▶ _WHAT IS EXPECTED_
From the first line to the last, reproduce the records exactly.

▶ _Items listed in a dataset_
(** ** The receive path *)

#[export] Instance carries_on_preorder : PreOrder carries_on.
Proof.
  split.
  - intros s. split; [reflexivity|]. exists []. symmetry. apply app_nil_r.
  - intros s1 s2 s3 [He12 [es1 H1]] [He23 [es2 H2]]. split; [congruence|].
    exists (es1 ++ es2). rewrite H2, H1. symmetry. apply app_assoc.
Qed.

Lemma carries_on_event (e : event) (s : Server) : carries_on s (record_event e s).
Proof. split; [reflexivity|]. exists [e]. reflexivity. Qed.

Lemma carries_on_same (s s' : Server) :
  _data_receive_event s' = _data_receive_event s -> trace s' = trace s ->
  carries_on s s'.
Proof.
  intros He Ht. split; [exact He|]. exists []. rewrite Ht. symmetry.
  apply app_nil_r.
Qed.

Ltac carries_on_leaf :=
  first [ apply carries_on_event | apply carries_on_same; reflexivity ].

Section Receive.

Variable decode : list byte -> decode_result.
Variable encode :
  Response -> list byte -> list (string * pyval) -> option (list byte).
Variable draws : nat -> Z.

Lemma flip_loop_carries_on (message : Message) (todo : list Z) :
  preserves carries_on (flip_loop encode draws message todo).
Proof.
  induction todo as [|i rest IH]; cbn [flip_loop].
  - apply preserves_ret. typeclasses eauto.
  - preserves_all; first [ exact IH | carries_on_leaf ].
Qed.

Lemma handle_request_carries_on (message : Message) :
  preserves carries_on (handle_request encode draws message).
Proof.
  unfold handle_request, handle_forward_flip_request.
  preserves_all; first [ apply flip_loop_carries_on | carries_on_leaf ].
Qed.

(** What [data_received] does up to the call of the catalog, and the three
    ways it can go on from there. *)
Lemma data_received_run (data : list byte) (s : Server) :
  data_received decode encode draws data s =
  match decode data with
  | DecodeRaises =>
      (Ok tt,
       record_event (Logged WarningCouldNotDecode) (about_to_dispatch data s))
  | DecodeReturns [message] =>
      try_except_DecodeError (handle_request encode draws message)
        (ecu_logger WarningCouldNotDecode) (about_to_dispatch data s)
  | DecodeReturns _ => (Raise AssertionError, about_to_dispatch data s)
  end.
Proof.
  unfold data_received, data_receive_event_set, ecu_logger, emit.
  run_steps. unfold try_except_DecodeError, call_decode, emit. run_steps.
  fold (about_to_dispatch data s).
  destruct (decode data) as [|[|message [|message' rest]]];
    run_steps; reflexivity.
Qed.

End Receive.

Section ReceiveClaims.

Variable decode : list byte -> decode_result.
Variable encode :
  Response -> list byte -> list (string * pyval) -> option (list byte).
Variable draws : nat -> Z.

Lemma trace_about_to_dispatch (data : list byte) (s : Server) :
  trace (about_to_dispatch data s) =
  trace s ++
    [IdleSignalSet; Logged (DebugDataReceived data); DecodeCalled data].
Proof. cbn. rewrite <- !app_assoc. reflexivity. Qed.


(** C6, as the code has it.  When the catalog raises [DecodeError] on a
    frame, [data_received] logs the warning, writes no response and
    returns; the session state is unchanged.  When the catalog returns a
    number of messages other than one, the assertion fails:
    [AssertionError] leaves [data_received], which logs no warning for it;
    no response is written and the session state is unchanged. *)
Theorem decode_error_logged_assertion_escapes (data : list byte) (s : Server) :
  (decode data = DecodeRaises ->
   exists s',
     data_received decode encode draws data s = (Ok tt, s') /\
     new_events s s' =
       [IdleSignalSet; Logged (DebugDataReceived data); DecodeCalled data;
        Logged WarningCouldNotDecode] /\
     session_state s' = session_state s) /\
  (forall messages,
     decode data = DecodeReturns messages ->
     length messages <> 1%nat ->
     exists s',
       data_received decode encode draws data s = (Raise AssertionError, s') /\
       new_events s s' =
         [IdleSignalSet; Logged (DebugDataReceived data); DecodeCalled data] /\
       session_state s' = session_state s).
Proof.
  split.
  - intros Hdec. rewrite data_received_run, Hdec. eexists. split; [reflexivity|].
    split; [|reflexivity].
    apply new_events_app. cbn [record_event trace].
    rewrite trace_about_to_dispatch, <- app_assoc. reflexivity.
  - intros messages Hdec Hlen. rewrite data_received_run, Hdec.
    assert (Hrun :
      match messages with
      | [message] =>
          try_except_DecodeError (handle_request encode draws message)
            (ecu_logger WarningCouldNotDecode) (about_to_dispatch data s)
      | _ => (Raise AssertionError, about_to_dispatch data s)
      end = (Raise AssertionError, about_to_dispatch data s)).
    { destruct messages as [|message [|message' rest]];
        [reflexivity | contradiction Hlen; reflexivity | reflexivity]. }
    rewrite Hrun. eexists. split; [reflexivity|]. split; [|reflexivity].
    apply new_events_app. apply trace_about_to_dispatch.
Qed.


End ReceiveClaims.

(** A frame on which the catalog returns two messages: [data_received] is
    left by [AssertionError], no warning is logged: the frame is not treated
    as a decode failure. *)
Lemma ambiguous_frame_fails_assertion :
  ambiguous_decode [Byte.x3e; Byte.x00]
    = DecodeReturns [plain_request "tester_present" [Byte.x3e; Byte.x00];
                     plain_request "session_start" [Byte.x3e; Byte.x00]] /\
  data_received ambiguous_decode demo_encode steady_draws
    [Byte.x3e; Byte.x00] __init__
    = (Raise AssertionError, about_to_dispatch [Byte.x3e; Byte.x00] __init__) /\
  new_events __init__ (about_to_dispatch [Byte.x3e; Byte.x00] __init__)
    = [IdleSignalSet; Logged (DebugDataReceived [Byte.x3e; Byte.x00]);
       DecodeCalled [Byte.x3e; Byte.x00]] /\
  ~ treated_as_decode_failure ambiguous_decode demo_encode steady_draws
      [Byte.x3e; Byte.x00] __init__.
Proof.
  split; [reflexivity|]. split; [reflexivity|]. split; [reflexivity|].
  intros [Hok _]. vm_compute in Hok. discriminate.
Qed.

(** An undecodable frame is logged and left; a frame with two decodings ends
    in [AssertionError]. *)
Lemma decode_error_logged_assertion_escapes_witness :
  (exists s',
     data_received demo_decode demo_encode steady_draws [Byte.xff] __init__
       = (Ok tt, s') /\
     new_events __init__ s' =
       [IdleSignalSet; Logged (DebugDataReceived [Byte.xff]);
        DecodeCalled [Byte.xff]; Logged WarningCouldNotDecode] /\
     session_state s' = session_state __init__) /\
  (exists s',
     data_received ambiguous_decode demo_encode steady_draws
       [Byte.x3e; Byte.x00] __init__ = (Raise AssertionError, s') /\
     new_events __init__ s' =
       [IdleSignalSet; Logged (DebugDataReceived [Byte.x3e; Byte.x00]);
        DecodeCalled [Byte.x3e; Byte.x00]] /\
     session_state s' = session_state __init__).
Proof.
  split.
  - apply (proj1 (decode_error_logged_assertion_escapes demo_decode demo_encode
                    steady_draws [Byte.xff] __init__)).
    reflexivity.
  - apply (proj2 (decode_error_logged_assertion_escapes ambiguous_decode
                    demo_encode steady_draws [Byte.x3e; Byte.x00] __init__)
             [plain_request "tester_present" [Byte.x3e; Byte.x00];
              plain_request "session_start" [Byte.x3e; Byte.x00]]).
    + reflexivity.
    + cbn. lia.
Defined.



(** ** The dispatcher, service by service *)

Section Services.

▶ _WRITTEN ANSWER_
(** ** The receive path *)

#[export] Instance carries_on_preorder : PreOrder carries_on.
Proof.
  split.
  - intros s. split; [reflexivity|]. exists []. symmetry. apply app_nil_r.
  - intros s1 s2 s3 [He12 [es1 H1]] [He23 [es2 H2]]. split; [congruence|].
    exists (es1 ++ es2). rewrite H2, H1. symmetry. apply app_assoc.
Qed.

Lemma carries_on_event (e : event) (s : Server) : carries_on s (record_event e s).
Proof. split; [reflexivity|]. exists [e]. reflexivity. Qed.

Lemma carries_on_same (s s' : Server) :
  _data_receive_event s' = _data_receive_event s -> trace s' = trace s ->
  carries_on s s'.
Proof.
  intros He Ht. split; [exact He|]. exists []. rewrite Ht. symmetry.
  apply app_nil_r.
Qed.

Ltac carries_on_leaf :=
  first [ apply carries_on_event | apply carries_on_same; reflexivity ].

Section Receive.

Variable decode : list byte -> decode_result.
Variable encode :
  Response -> list byte -> list (string * pyval) -> option (list byte).
Variable draws : nat -> Z.

Lemma flip_loop_carries_on (message : Message) (todo : list Z) :
  preserves carries_on (flip_loop encode draws message todo).
Proof.
  induction todo as [|i rest IH]; cbn [flip_loop].
  - apply preserves_ret. typeclasses eauto.
  - preserves_all; first [ exact IH | carries_on_leaf ].
Qed.

Lemma handle_request_carries_on (message : Message) :
  preserves carries_on (handle_request encode draws message).
Proof.
  unfold handle_request, handle_forward_flip_request.
  preserves_all; first [ apply flip_loop_carries_on | carries_on_leaf ].
Qed.

(** What [data_received] does up to the call of the catalog, and the three
    ways it can go on from there. *)
Lemma data_received_run (data : list byte) (s : Server) :
  data_received decode encode draws data s =
  match decode data with
  | DecodeRaises =>
      (Ok tt,
       record_event (Logged WarningCouldNotDecode) (about_to_dispatch data s))
  | DecodeReturns [message] =>
      try_except_DecodeError (handle_request encode draws message)
        (ecu_logger WarningCouldNotDecode) (about_to_dispatch data s)
  | DecodeReturns _ => (Raise AssertionError, about_to_dispatch data s)
  end.
Proof.
  unfold data_received, data_receive_event_set, ecu_logger, emit.
  run_steps. unfold try_except_DecodeError, call_decode, emit. run_steps.
  fold (about_to_dispatch data s).
  destruct (decode data) as [|[|message [|message' rest]]];
    run_steps; reflexivity.
Qed.

End Receive.

Section ReceiveClaims.

Variable decode : list byte -> decode_result.
Variable encode :
  Response -> list byte -> list (string * pyval) -> option (list byte).
Variable draws : nat -> Z.

Lemma trace_about_to_dispatch (data : list byte) (s : Server) :
  trace (about_to_dispatch data s) =
  trace s ++
    [IdleSignalSet; Logged (DebugDataReceived data); DecodeCalled data].
Proof. cbn. rewrite <- !app_assoc. reflexivity. Qed.


(** C6, as the code has it.  When the catalog raises [DecodeError] on a
    frame, [data_received] logs the warning, writes no response and
    returns; the session state is unchanged.  When the catalog returns a
    number of messages other than one, the assertion fails:
    [AssertionError] leaves [data_received], which logs no warning for it;
    no response is written and the session state is unchanged. *)
Theorem decode_error_logged_assertion_escapes (data : list byte) (s : Server) :
  (decode data = DecodeRaises ->
   exists s',
     data_received decode encode draws data s = (Ok tt, s') /\
     new_events s s' =
       [IdleSignalSet; Logged (DebugDataReceived data); DecodeCalled data;
        Logged WarningCouldNotDecode] /\
     session_state s' = session_state s) /\
  (forall messages,
     decode data = DecodeReturns messages ->
     length messages <> 1%nat ->
     exists s',
       data_received decode encode draws data s = (Raise AssertionError, s') /\
       new_events s s' =
         [IdleSignalSet; Logged (DebugDataReceived data); DecodeCalled data] /\
       session_state s' = session_state s).
Proof.
  split.
  - intros Hdec. rewrite data_received_run, Hdec. eexists. split; [reflexivity|].
    split; [|reflexivity].
    apply new_events_app. cbn [record_event trace].
    rewrite trace_about_to_dispatch, <- app_assoc. reflexivity.
  - intros messages Hdec Hlen. rewrite data_received_run, Hdec.
    assert (Hrun :
      match messages with
      | [message] =>
          try_except_DecodeError (handle_request encode draws message)
            (ecu_logger WarningCouldNotDecode) (about_to_dispatch data s)
      | _ => (Raise AssertionError, about_to_dispatch data s)
      end = (Raise AssertionError, about_to_dispatch data s)).
    { destruct messages as [|message [|message' rest]];
        [reflexivity | contradiction Hlen; reflexivity | reflexivity]. }
    rewrite Hrun. eexists. split; [reflexivity|]. split; [|reflexivity].
    apply new_events_app. apply trace_about_to_dispatch.
Qed.


End ReceiveClaims.

(** A frame on which the catalog returns two messages: [data_received] is
    left by [AssertionError], no warning is logged: the frame is not treated
    as a decode failure. *)
Lemma ambiguous_frame_fails_assertion :
  ambiguous_decode [Byte.x3e; Byte.x00]
    = DecodeReturns [plain_request "tester_present" [Byte.x3e; Byte.x00];
                     plain_request "session_start" [Byte.x3e; Byte.x00]] /\
  data_received ambiguous_decode demo_encode steady_draws
    [Byte.x3e; Byte.x00] __init__
    = (Raise AssertionError, about_to_dispatch [Byte.x3e; Byte.x00] __init__) /\
  new_events __init__ (about_to_dispatch [Byte.x3e; Byte.x00] __init__)
    = [IdleSignalSet; Logged (DebugDataReceived [Byte.x3e; Byte.x00]);
       DecodeCalled [Byte.x3e; Byte.x00]] /\
  ~ treated_as_decode_failure ambiguous_decode demo_encode steady_draws
      [Byte.x3e; Byte.x00] __init__.
Proof.
  split; [reflexivity|]. split; [reflexivity|]. split; [reflexivity|].
  intros [Hok _]. vm_compute in Hok. discriminate.
Qed.

(** An undecodable frame is logged and left; a frame with two decodings ends
    in [AssertionError]. *)
Lemma decode_error_logged_assertion_escapes_witness :
  (exists s',
     data_received demo_decode demo_encode steady_draws [Byte.xff] __init__
       = (Ok tt, s') /\
     new_events __init__ s' =
       [IdleSignalSet; Logged (DebugDataReceived [Byte.xff]);
        DecodeCalled [Byte.xff]; Logged WarningCouldNotDecode] /\
     session_state s' = session_state __init__) /\
  (exists s',
     data_received ambiguous_decode demo_encode steady_draws
       [Byte.x3e; Byte.x00] __init__ = (Raise AssertionError, s') /\
     new_events __init__ s' =
       [IdleSignalSet; Logged (DebugDataReceived [Byte.x3e; Byte.x00]);
        DecodeCalled [Byte.x3e; Byte.x00]] /\
     session_state s' = session_state __init__).
Proof.
  split.
  - apply (proj1 (decode_error_logged_assertion_escapes demo_decode demo_encode
                    steady_draws [Byte.xff] __init__)).
    reflexivity.
  - apply (proj2 (decode_error_logged_assertion_escapes ambiguous_decode
                    demo_encode steady_draws [Byte.x3e; Byte.x00] __init__)
             [plain_request "tester_present" [Byte.x3e; Byte.x00];
              plain_request "session_start" [Byte.x3e; Byte.x00]]).
    + reflexivity.
    + cbn. lia.
Defined.



(** ** The dispatcher, service by service *)

Section Services.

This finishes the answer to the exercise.